La viande, par son apport quasi exclusif en protéines, reste un aliment essentiel pour bien contrôler son régime alimentaire. Bien entendu, elle ne se suffit pas à elle seule – car elle reste coûteuse – et nécessite souvent un apport complémentaire sous forme de poudre. Cette poudre est généralement un sous-produit du lait qui peut être incompatible avec certains régimes végétaliens.

Pour ma part, j'ai dû opter pour la réintroduction de viandes dans mon régime, même si ça dans des quantités modérées. Cependant, la viande, lorsque le morceau est bien choisi, permet de n'apporter que le nutriment sélectionné et permet un contrôle accru du régime alimentaire pour garder des performances optimales. Et sans performances optimales, pas de progression possible.

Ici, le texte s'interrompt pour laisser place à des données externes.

(** A run of [changeCurrency] on the samples: the store is asked for the
    currency and then for the price; the ['7d'] chain logs its error. *)
Example changeCurrency_sample :
  let run := changeCurrency (λ st _, st) sample_settings sample_toLowerCase
               sample_simple_price sample_fetchMarketChart
               sample_formatChartData "usd" "7d" ["1m"; "24h"; "1h"; "7d"]
               2 "usd" in
  messages (sent run ++ later run)
  = [setCurrency "usd"; setPrice (Some {| iota := Some sample_quote |})]
  ∧ logs (chart_calls (later run)) = ["timeout"]
  ∧ ended run = Fulfilled.
Proof. by vm_compute. Qed.

End MarketDataFacts.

Bien entendu, il ne s'agit ici que de mon exemple personnel. Le régime alimentaire est unique et particulier à chaque individu en fonction de son activité physique et ses objectifs. Dans mon cas, le végétarisme ne satisfaisant pas pleinement mes objectifs, j'ai dû réintroduire des protéines animales, essentiellement sous forme de poudre de protéines de petit-lait et d'œufs. La viande reste un supplément exceptionnel mais pour ajuster ma ration de protéines.